My country does not have any desert. So when a story invites me to experience the sights, sounds, and smells of fabled desert route I take them immediately. And when a story evolve around the mesmerizing silk route, it grabs readers like me in a moment as we are waiting to experience that glorious journey on caravans there. 

This book give us a the chance to have a look at the silk routes with Changli who is an orphaned and went with a caravan on silk route to find more about his father. Changli’s own adventure is very emotional as well as thrilled that we , the readers can thrust ourselves on the road and be a part of his journey without any hesitation.

I must say the book is very well written as the author is successful to make me feel all the sound , sights and rhythm of the beautiful and colourful caravans and their cultures moving on the Gobi desert.

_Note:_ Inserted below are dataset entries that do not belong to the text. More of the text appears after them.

(* ===== verification/Deck.v ===== *)
(** * Deck: the cards of a session

    [buildDeck] of [src/app/page.tsx] chooses the identifiers a study session
    walks through, from the mode, the stored progress and the shuffle
    setting.  The mode is the string the source compares; the function
    reads the clock (mode "review") and the random source (shuffled modes),
    which are the arguments [now] and [g], and returns the random source it
    leaves behind.  [isDue] is the test the source applies to a radical in
    [buildDeck] and again for the counter of the home page ([dueCount]);
    [learnedCount] is the other counter of that page.

    The theorems: every deck is non-empty, free of duplicates and made of
    catalog identifiers; the unshuffled "learn" deck is 1..60 in order; the
    shuffled decks are permutations of it; the "review" deck is the due
    identifiers in catalog order, or all sixty when none is due. *)

From Stdlib Require Import ZArith Lia.
From stdpp Require Import base tactics option list strings gmap.
From S2P Require Import Prelude Clock Catalog Random Uniform Store.

#[local] Open Scope Z_scope.

(** ** The functions of the source *)

(** [new Date(progress.byId[r.id]?.due || 0) <= t] *)
Definition isDue (p : ProgressState) (t : Z) (r : Radical) : bool :=
  bool_decide (default 0 (byId p !! id r ≫= due) <= t).

(** [RADICALS.filter((r) => isDue ...).map((r) => r.id)]: the due
    identifiers at time [t], in catalog order. *)
Definition dueIds (p : ProgressState) (t : Z) : list nat :=
  id <$> List.filter (isDue p t) RADICALS.

Definition buildDeck `{DateLib} (mode : string) (p : ProgressState)
    (shuffleLearn : option bool) (now : Z) (g : Rng) : list nat * Rng :=
  if decide (mode = "learn"%string) then
    if truthy shuffleLearn then shuffle idsAll g else (idsAll, g)
  else if decide (mode = "review"%string) then
    let t := todayStart now in
    let due := dueIds p t in
    (match due with [] => idsAll | _ :: _ => due end, g)
  else shuffle idsAll g.
(* ===== verification/Quiz.v ===== *)
(** * Quiz: the multiple-choice options

    In mode "quiz" the session shows four meanings for the current radical:
    its own and three distractors.  The source computes them in a [useMemo]
    of [StudySession]: the pool is every other radical, a shuffle of the
    pool gives the three distractors (its first three entries), and a second
    shuffle orders the four options.  [makeQuiz] is that computation with
    the random source made explicit: it draws 58 numbers for the pool and 3
    for the options, in this order.

    The theorems are about the table of the catalog as it is: the options
    are four distinct meanings, the correct one is among them, and the three
    others are meanings of other radicals. *)

From Stdlib Require Import ZArith Lia.
From stdpp Require Import base tactics option list strings.
From S2P Require Import Prelude Catalog Random.

Module Quiz.

Record Question := {
  correct : string;
  options : list string;
}.

(** The distractors: [shuffle(pool).slice(0, 3).map((r) => r.meaning)]. *)
Definition distractors (card : Radical) (g : Rng) : list string * Rng :=
  let pool := othersOf card in
  let '(shuffled, g') := shuffle pool g in
  (meaning <$> take 3 shuffled, g').

Definition makeQuiz (card : Radical) (g : Rng) : Question * Rng :=
  let correct := meaning card in
  let '(opts, g1) := distractors card g in
  let '(options, g2) := shuffle (correct :: opts) g1 in
  ({| correct := correct; options := options |}, g2).

(** ** Lemmas *)

Lemma othersOf_NoDup card : NoDup (othersOf card).
Proof.
  unfold othersOf. apply NoDup_ListNoDup, List.NoDup_filter, NoDup_ListNoDup.
  eapply NoDup_fmap_1 with (f := id). change (id <$> RADICALS) with idsAll.
  auto with radicals.
Qed.

Lemma distractors_fst card g :
  (distractors card g).1 = meaning <$> take 3 (shuffle (othersOf card) g).1.
Proof. unfold distractors. by destruct (shuffle _ g). Qed.

Lemma distractors_snd card g :
  card ∈ RADICALS -> (distractors card g).2 = advance 58 g.
Proof.
  intros Hin. unfold distractors. pose proof (shuffle_rng (othersOf card) g) as Hg.
  destruct (shuffle _ g) as [sh g']. simpl in *. subst g'.
  by rewrite othersOf_length.
Qed.

Lemma distractors_length card g : card ∈ RADICALS -> length (distractors card g).1 = 3.
Proof.
  intros Hin. rewrite distractors_fst, length_fmap, length_take, shuffle_length.
  rewrite othersOf_length by done. lia.
Qed.

(** Every distractor is the meaning of another radical of the table. *)
Lemma distractors_elem card g m :
  m ∈ (distractors card g).1 ->
  exists r, r ∈ RADICALS ∧ id r ≠ id card ∧ meaning r = m.
Proof.
  rewrite distractors_fst. intros (r & -> & Hr)%list_elem_of_fmap.
  apply elem_of_take in Hr as (i & Hr & _).
  apply list_elem_of_lookup_2, shuffle_elem_of, othersOf_elem in Hr as [? ?].
  by exists r.
Qed.

Lemma distractors_NoDup card g : NoDup (distractors card g).1.
Proof.
  rewrite distractors_fst. apply NoDup_fmap_2_strong.
  - intros r1 r2 H1 H2 Hm.
    apply elem_of_take in H1 as (i1 & H1 & _), H2 as (i2 & H2 & _).
    apply list_elem_of_lookup_2, shuffle_elem_of, othersOf_elem in H1 as [H1 _].
    apply list_elem_of_lookup_2, shuffle_elem_of, othersOf_elem in H2 as [H2 _].
    by apply meaning_inj.
  - eapply sublist_NoDup; [|apply sublist_take]. auto using othersOf_NoDup with radicals.
Qed.

Lemma correct_not_distractor card g :
  card ∈ RADICALS -> meaning card ∉ (distractors card g).1.
Proof.
  intros Hc (r & Hr & Hid & Hm)%distractors_elem.
  apply Hid. f_equal. by apply meaning_inj.
Qed.

Lemma makeQuiz_correct card g : correct (makeQuiz card g).1 = meaning card.
Proof.
  unfold makeQuiz. destruct (distractors card g) as [opts g1].
  by destruct (shuffle _ g1).
Qed.

Lemma makeQuiz_options card g :
  options (makeQuiz card g).1 ≡ₚ meaning card :: (distractors card g).1.
Proof.
  unfold makeQuiz. destruct (distractors card g) as [opts g1]. simpl.
  pose proof (shuffle_Permutation (meaning card :: opts) g1).
  by destruct (shuffle _ g1).
Qed.

Lemma makeQuiz_rng card g :
  card ∈ RADICALS -> (makeQuiz card g).2 = advance 61 g.
Proof.
  intros Hin. unfold makeQuiz.
  pose proof (distractors_snd card g Hin) as H2. pose proof (distractors_length card g Hin) as H3.
  destruct (distractors card g) as [opts g1]. simpl in *. subst g1.
  pose proof (shuffle_rng (meaning card :: opts) (advance 58 g)) as Hg.
  destruct (shuffle _ (advance 58 g)) as [o g2]. simpl in *. subst g2.
  rewrite H3, advance_advance. done.
Qed.

Lemma makeQuiz_NoDup card g : card ∈ RADICALS -> NoDup (options (makeQuiz card g).1).
Proof.
  intros Hin. rewrite makeQuiz_options. apply NoDup_cons. split.
  - by apply correct_not_distractor.
  - apply distractors_NoDup.
Qed.

Lemma makeQuiz_length card g : card ∈ RADICALS -> length (options (makeQuiz card g).1) = 4.
Proof. intros Hin. rewrite makeQuiz_options. simpl. by rewrite distractors_length. Qed.

Lemma makeQuiz_correct_in card g : correct (makeQuiz card g).1 ∈ options (makeQuiz card g).1.
Proof. rewrite makeQuiz_options, makeQuiz_correct. by left. Qed.

(** ** Properties *)

(** C16: for every radical of the table the quiz has exactly four options,
    pairwise distinct; the correct answer is the radical's own meaning and
    is one of the options; every other option is the meaning of a different
    radical.  Sixty-one random numbers are drawn. *)
Theorem makeQuiz_valid (card : Radical) (g : Rng) :
  card ∈ RADICALS ->
  correct (makeQuiz card g).1 = meaning card ∧
  length (options (makeQuiz card g).1) = 4 ∧
  NoDup (options (makeQuiz card g).1) ∧
  correct (makeQuiz card g).1 ∈ options (makeQuiz card g).1 ∧
  (∀ m, m ∈ options (makeQuiz card g).1 -> m ≠ meaning card ->
        exists r, r ∈ RADICALS ∧ id r ≠ id card ∧ meaning r = m) ∧
  (makeQuiz card g).2 = advance 61 g.
Proof.
  intros Hin. split_and!.
  - apply makeQuiz_correct.
  - by apply makeQuiz_length.
  - by apply makeQuiz_NoDup.
  - apply makeQuiz_correct_in.
  - intros m Hm Hne. rewrite makeQuiz_options in Hm.
    apply elem_of_cons in Hm as [?|Hm]; [done|]. by eapply distractors_elem.
  - by apply makeQuiz_rng.
Qed.

Lemma makeQuiz_valid_witness :
  correct (makeQuiz (findCard 7) (lcg 3)).1 = meaning (findCard 7) ∧
  length (options (makeQuiz (findCard 7) (lcg 3)).1) = 4 ∧
  NoDup (options (makeQuiz (findCard 7) (lcg 3)).1) ∧
  correct (makeQuiz (findCard 7) (lcg 3)).1 ∈ options (makeQuiz (findCard 7) (lcg 3)).1 ∧
  (∀ m, m ∈ options (makeQuiz (findCard 7) (lcg 3)).1 -> m ≠ meaning (findCard 7) ->
        exists r, r ∈ RADICALS ∧ id r ≠ id (findCard 7) ∧ meaning r = m) ∧
  (makeQuiz (findCard 7) (lcg 3)).2 = advance 61 (lcg 3).
Proof. apply (makeQuiz_valid (findCard 7) (lcg 3)). apply findCard_in_table. Defined.
End Quiz.
(** C27: a card that is face down shows nothing of its answer: the tree is
  the same for any two cards with the same identifier and glyph,
  whatever their names, pinyin, meanings, mnemonics and examples. *)
Theorem face_down_hides_answer th st st' card card' pr s ans ans' :
  isQuiz s = false -> flipped s = false ->
  id card = id card' -> radical card = radical card' ->
  keyboardShortcuts st = keyboardShortcuts st' ->
  sessionMarkup th st card pr s ans = sessionMarkup th st' card' pr s ans'.
Proof.
intros Hq Hf Hid Hr Hk. unfold sessionMarkup, cardFace, gradeBar.
by rewrite Hq, Hf, Hid, Hr, Hk.
Qed.

(** A question that is not revealed shows its options and not which
  of them is correct: the tree does not depend on [quiz.correct], nor on
  the answer fields of the card. *)
Theorem quiz_hides_answer th st st' card card' pr s ans ans' :
  isQuiz s = true -> quizReveal s = false ->
  id card = id card' -> radical card = radical card' ->
  sessionMarkup th st card pr s ans = sessionMarkup th st' card' pr s ans'.
Proof.
intros Hq Hr Hid Hrad. unfold sessionMarkup.
by rewrite Hq, Hid, (quizPanel_hidden th card card' s ans ans').
Qed.

(** In a world that satisfies the invariant of the session the
  render does not throw: the settings are there, and in the quiz the
  question is. *)
Theorem sessionView_returns now w :
  Inv w ->
  sessionView now w =
  Returned (sessionMarkup (themeOf (mode (session w)))
    (default emptySettings (settings (progress (store w))))
    (currentCard (session w))
    (currentRecord now (progress (store w)) (currentCard (session w)))
    (session w) (from_option Quiz.correct EmptyString (quiz (session w)))).
Proof.
intros Hw. unfold sessionView.
destruct (wf_progress_settings _ (h_wf _ (inv_handled _ Hw))) as (st & -> & _). cbn [default].
pose proof (Inv_quiz w Hw) as Hquiz. unfold isQuiz.
case_decide as Hm; [destruct Hquiz as (q & -> & _); done|].
rewrite Hquiz. by rewrite bool_decide_eq_false_2.
Qed.

End theorems.

(** ** The theorems at concrete inputs *)

Lemma face_down_hides_answer_witness :
  sessionMarkup (H0 := digits_locale) MODE_META.learn defaultSettings (findCard 7)
    (freshItem 0) (setFlipped false (session sample_world)) "nữ" =
  sessionMarkup (H0 := digits_locale) MODE_META.learn defaultSettings (front (findCard 7))
    (freshItem 0) (setFlipped false (session sample_world)) EmptyString.
Proof. by apply face_down_hides_answer. Defined.

Lemma quiz_hides_answer_witness :
  sessionMarkup (H0 := digits_locale) MODE_META.quiz defaultSettings (findCard 7)
    (freshItem 0) (session started_world) "nữ" =
  sessionMarkup (H0 := digits_locale) MODE_META.quiz defaultSettings (front (findCard 7))
    (freshItem 0) (session started_world) EmptyString.
Proof. apply quiz_hides_answer; by vm_compute. Defined.

Lemma sessionView_returns_witness :
  sessionView (H0 := digits_locale) (H1 := fixed_zone 0) 0 started_world =
  Returned (sessionMarkup (H0 := digits_locale) (themeOf (mode (session started_world)))
    (default emptySettings (settings (progress (store started_world))))
    (currentCard (session started_world))
    (currentRecord (H := fixed_zone 0) 0 (progress (store started_world))
       (currentCard (session started_world)))
    (session started_world)
    (from_option Quiz.correct EmptyString (quiz (session started_world)))).
Proof. apply sessionView_returns, started_world_Inv. Defined.
#[export] Instance run_proper es : Proper ((≡) ==> (≡)) (run es).
Proof.
  induction es as [|[now e] es IH]; intros w v Hwv; cbn [run]; [done|].
  rewrite <- (offered_proper e _ _ (session_proper _ _ Hwv)).
  destruct (offered e (session w)); [|by apply IH].
  apply outcome_bind_proper; [by apply step_proper|].
  intros [w1 b] [v1 b'] [Hs Hb]. cbn in Hs, Hb. subst b'. cbn [fst snd].
  destruct b; [by split|]. by apply IH.
Qed.
End worlds.

(** ** Lemmas: the markup *)

Section views.
Context `{DateLib} `{JsonLib} `{TextLib} `{LocaleLib}.

(** The tree of the session reads the record through its readings, and
    does not read the listener. *)
#[export] Instance sessionMarkup_proper th st card :
  Proper ((≡) ==> (=) ==> (=) ==> (=)) (sessionMarkup th st card).
Proof.
  intros pr pr' Hpr s _ <- ans _ <-. unfold sessionMarkup, cardFace, sidePanel, boxChip.
  by reads_rewrite Hpr.
Qed.

Lemma sessionMarkup_blind th st card pr l s ans :
  sessionMarkup th st card pr (setListener l s) ans = sessionMarkup th st card pr s ans.
Proof. done. Qed.

#[export] Instance sessionView_proper now : Proper ((≡) ==> (=)) (sessionView now).
Proof.
  intros w v (st & l & -> & Hst & Hl)%world_equiv_inv. unfold sessionView. cbn [session store].
  rewrite <- (settings_proper _ _ Hst). destruct (settings _) as [cfg|]; [|done].
  change (currentCard (setListener l ?s)) with (currentCard s).
  change (isQuiz (setListener l ?s)) with (isQuiz s). cbn [quiz quizReveal mode setListener].
  pose proof (currentRecord_proper now _ _ Hst (currentCard (session w)) _ eq_refl) as Hpr.
  destruct (quiz (session w)); [|case_match; [done|]]; f_equal.
  all: rewrite ?sessionMarkup_blind; by apply sessionMarkup_proper.
Qed.

(** The rows of the list page. *)
#[export] Instance listRecord_proper : Proper ((≡) ==> (=) ==> (≡)) listRecord.
Proof.
  intros p q [Hm _] r _ <-. unfold listRecord. by destruct (Hm (id r)) as [a b Hab|].
Qed.
(** What [get_song_info] returns: it never raises, it sends nothing to the
    recommendation service, and its result is [None] or a record with the
    six keys, made of the first match. *)
Lemma get_song_info_cases (self : MusicRecommender)
    (song_name artist_name : string) :
  exists tr v,
    get_song_info self song_name artist_name = (tr, Ok v)
    /\ http_requests tr = 0
    /\ (v = PNone
        \/ exists results items track preview_url explicit spotify_id
                  album_cover release_date spotify_url album external_urls,
             sp_search self (search_query song_name artist_name) 1 "track"
             = Ok results
             /\ tracks_items results = Ok items
             /\ truthy items = true
             /\ getitem items (KInt 0) = Ok track
             /\ v = PDict [("preview_url", preview_url);
                           ("explicit", explicit);
                           ("spotify_id", spotify_id);
                           ("album_cover", album_cover);
                           ("release_date", release_date);
                           ("spotify_url", spotify_url)]
             /\ getitem track (KStr "id") = Ok spotify_id
             /\ getitem track (KStr "album") = Ok album
             /\ getitem track (KStr "external_urls") = Ok external_urls
             /\ getitem external_urls (KStr "spotify") = Ok spotify_url).
Proof.
  pose proof (get_song_info_eq self song_name artist_name) as E.
  cbv zeta in E. rewrite E.
  destruct (sp_search self (search_query song_name artist_name) 1 "track")
    as [results|e] eqn:S.
  2: { eexists _, _. split; [reflexivity|]. split; [reflexivity | now left]. }
  destruct (match_record results) as [v|e] eqn:R.
  2: { eexists _, _. split; [reflexivity|]. split; [reflexivity | now left]. }
  eexists _, _. split; [reflexivity|]. split; [reflexivity|].
  apply match_record_Ok in R as (items & E1 & [[_ ->] | [T (track & E2 & R)]]);
    [now left|].
  right.
  apply track_record_Ok in R
    as (p & x & i & c & r & u & album & eu & -> & _ & _ & Hi & Ha & _ & He
        & Hu).
  now exists results, items, track, p, x, i, c, r, u, album, eu.
Qed.

(** C4.  When the catalog search returns zero matching tracks
    ([results['tracks']['items']] is the empty list), [get_song_info]
    returns [None], the marker of an absent result, and never a record; it
    reports nothing to the user on the way. *)
Theorem no_match_is_absent (self : MusicRecommender)
    (song_name artist_name : string) (results : value) :
  sp_search self (search_query song_name artist_name) 1 "track" = Ok results ->
  tracks_items results = Ok (PList []) ->
  get_song_info self song_name artist_name
  = ([CatalogSearch (search_query song_name artist_name) 1 "track"],
     Ok PNone).
Proof.
  intros S I.
  pose proof (get_song_info_eq self song_name artist_name) as E.
  cbv zeta in E. rewrite E, S.
  now rewrite (match_record_no_items results I).
Qed.
(** C6. Let the cache file hold what to_json_serializable makes of an
    index with a non-empty record list, under the digest of the current
    image files.  Then load_index, not forced to rebuild, takes the
    cache-hit path: it returns the index built from a record list equal to
    the original one, record by record and field by field, and leaves the
    file system as it is. *)
Theorem load_index_cache_round_trip (fs : FileSystem.t)
    (data_dir cache_dir thumb_dir : Path) (index : DatasetIndex.t)
    (digest : string) :
  DatasetIndex.records index <> [] ->
  indexer._iter_image_paths fs data_dir <> [] ->
  indexer._compute_digest fs (indexer._iter_image_paths fs data_dir)
    = Ok digest ->
  FileSystem.read_json fs (path_join cache_dir indexer.CACHE_FILENAME)
    = Some (Ok (DatasetIndex.to_json_serializable index digest)) ->
  indexer.cached_records
    (DatasetIndex.to_json_serializable index digest) digest
    = Ok (Some (DatasetIndex.records index))
  /\ exists loaded,
       indexer.load_index fs data_dir cache_dir thumb_dir false
         = (Ok loaded, fs)
       /\ loaded = indexer._build_dataset_index
                     (DatasetIndex.records index) cache_dir thumb_dir
       /\ DatasetIndex.records loaded = DatasetIndex.records index.
Proof.
  intros Hrecords Hpaths Hdigest Hcache.
  split; [apply cached_records_to_json|].
  eexists. split; [|split; [reflexivity|]].
  - unfold indexer.load_index.
    destruct (indexer._iter_image_paths fs data_dir) as [|image images];
      [done|].
    rewrite Hdigest. cbn [negb]. rewrite Hcache, cached_records_to_json.
    destruct (DatasetIndex.records index) as [|car cars]; [done|].
    reflexivity.
  - unfold indexer._build_dataset_index.
    destruct (foldl _ _ _). reflexivity.
Qed.
End Cache.
(** ** [shuffle] *)

(** C7.  With a valid seed, [shuffle] returns a list object that did not
    exist before (so it is not [items]), holding a permutation of the
    elements of [items]; every list that existed, [items] among them, has
    the contents it had; and the call is the without-replacement [draw] of
    size [len(items)]. *)
Theorem shuffle_permutation items (xs : list T) seed w :
  lists w !! items = Some xs -> valid_seed w seed ->
  exists res w' ys,
    shuffle items seed w = (Return res, w') /\
    lists w' !! res = Some ys /\
    ys ≡ₚ xs /\ length ys = length xs /\
    lists w !! res = None /\ res <> items /\
    lists_untouched w w' /\
    shuffle items seed w = draw items false (Z.of_nat (length xs)) seed w.
Proof.
  intros Hl Hseed.
  assert (Hsh : shuffle items seed w =
                draw items false (Z.of_nat (length xs)) seed w).
  { unfold shuffle, bind. by rewrite (len_Some items xs w Hl). }
  rewrite Hsh.
  destruct (get_rng_valid seed w Hseed) as (r & w1 & Hget & [g Hg] & Hls & _).
  rewrite (draw_resolved _ _ _ _ _ _ _ Hget).
  assert (Hl1 : lists w1 !! items = Some xs) by (by rewrite Hls).
  assert (Hfresh : lists w !! length (lists w1) = None).
  { rewrite Hls. by apply lookup_ge_None_2. }
  assert (Hother : length (lists w1) <> items).
  { intros Heq. rewrite Heq, Hl in Hfresh. discriminate. }
  assert (Hkeep : forall ys, lists_untouched w (set_lists (lists w1 ++ [ys]) w1)).
  { intros ys l zs Hz. simpl. rewrite Hls. by apply lookup_app_l_Some. }
  destruct (Z.ltb_spec (Z.of_nat (length xs)) 0) as [Hneg|_]; [lia|].
  unfold bind. rewrite (len_Some items xs w1 Hl1).
  destruct xs as [|x xs'].
  - exists (length (lists w1)), (set_lists (lists w1 ++ [[]]) w1), [].
    simpl. rewrite new_list_lookup. by repeat split.
  - cbn [length Nat.eqb orb].
    destruct (Z.eqb_spec (Z.of_nat (S (length xs'))) 0) as [Hzero|_]; [lia|].
    destruct (call_sample_ok r items (x :: xs')
                (Z.of_nat (S (length xs'))) g w1 Hl1 Hg)
      as (js & ys & Hcall & Hlen & Hnd & Hd); [simpl; lia|].
    eexists _, _, ys. split; [exact Hcall|].
    rewrite Nat2Z.id in Hlen.
    split; [simpl; by rewrite new_list_lookup|].
    split; [by apply drawn_at_all_Permutation with (js := js)|].
    split; [by rewrite (drawn_at_length _ _ _ Hd)|].
    repeat split; try done. apply Hkeep.
Qed.

(** ** [integers] *)

Lemma integers_valid size lower upper seed w :
  valid_seed w seed ->
  exists r w0 g,
    get_rng seed w = (Return r, w0) /\ rngs w0 !! r = Some g /\
    integers size lower upper seed w =
      (Return (length (iters w0)),
       set_iters (iters w0 ++ [Suspended r lower upper (Z.to_nat size)]) w0).
Proof.
  intros Hseed.
  destruct (get_rng_valid seed w Hseed) as (r & w0 & Hget & [g Hg] & _).
  exists r, w0, g. split; [done|]. split; [done|].
  unfold integers, bind. by rewrite Hget.
Qed.

Lemma next_exhausted it r lower upper w :
  iters w !! it = Some (Suspended r lower upper 0) ->
  next it w = (Raise StopIteration, set_iters (<[it := Finished]> (iters w)) w).
Proof. intros Hit. unfold next. by rewrite Hit. Qed.

Lemma next_in_range it r lower upper k g w :
  iters w !! it = Some (Suspended r lower upper (S k)) ->
  rngs w !! r = Some g -> lower < upper ->
  exists v,
    next it w =
      (Return v,
       set_iters (<[it := Suspended r lower upper k]> (iters w))
         (set_rngs (<[r := (rnd_randrange lower upper g).2]> (rngs w)) w)) /\
    lower <= v < upper.
Proof.
  intros Hit Hr Hlt.
  destruct (randrange_ok lower upper g Hlt) as (v & Hv & Hrange).
  exists v. split; [|done].
  unfold next. rewrite Hit. unfold call_randrange, bind.
  by rewrite (on_rng_Some _ r g w Hr), Hv.
Qed.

The beautiful writing explain nicely the feelings of Chengli to be lost in desert , to lost his identity in the desert with his father and his journey to find them all with his coming of age. What I really liked most is the character building of Changli. How he is always modest and honest to his elders but strong at the same time.

The plot progressed very quickly but the description of the environment was very vivid. This makes the book a quick read yet very much enjoyable. Others secondary characters were also interesting but I think the author could have played so much with ‘the fourth brother’ to make the storyline much more interesting. I actually llove the female character Meiling not ending up as heroin of Changli as there was not that kind of vibe I feel between them at all and at the end finding such no relation satisfied me .

the descriptions of the Silk Road makes a lively setting and that’s the main star of the book. It’s very hard to write good books for the middle grads. The author kept the book short but very nicely handled and goes for the straight story plot with balanced character development. Adults might get to struggle to enjoy this one but highly recommended for the middle graders.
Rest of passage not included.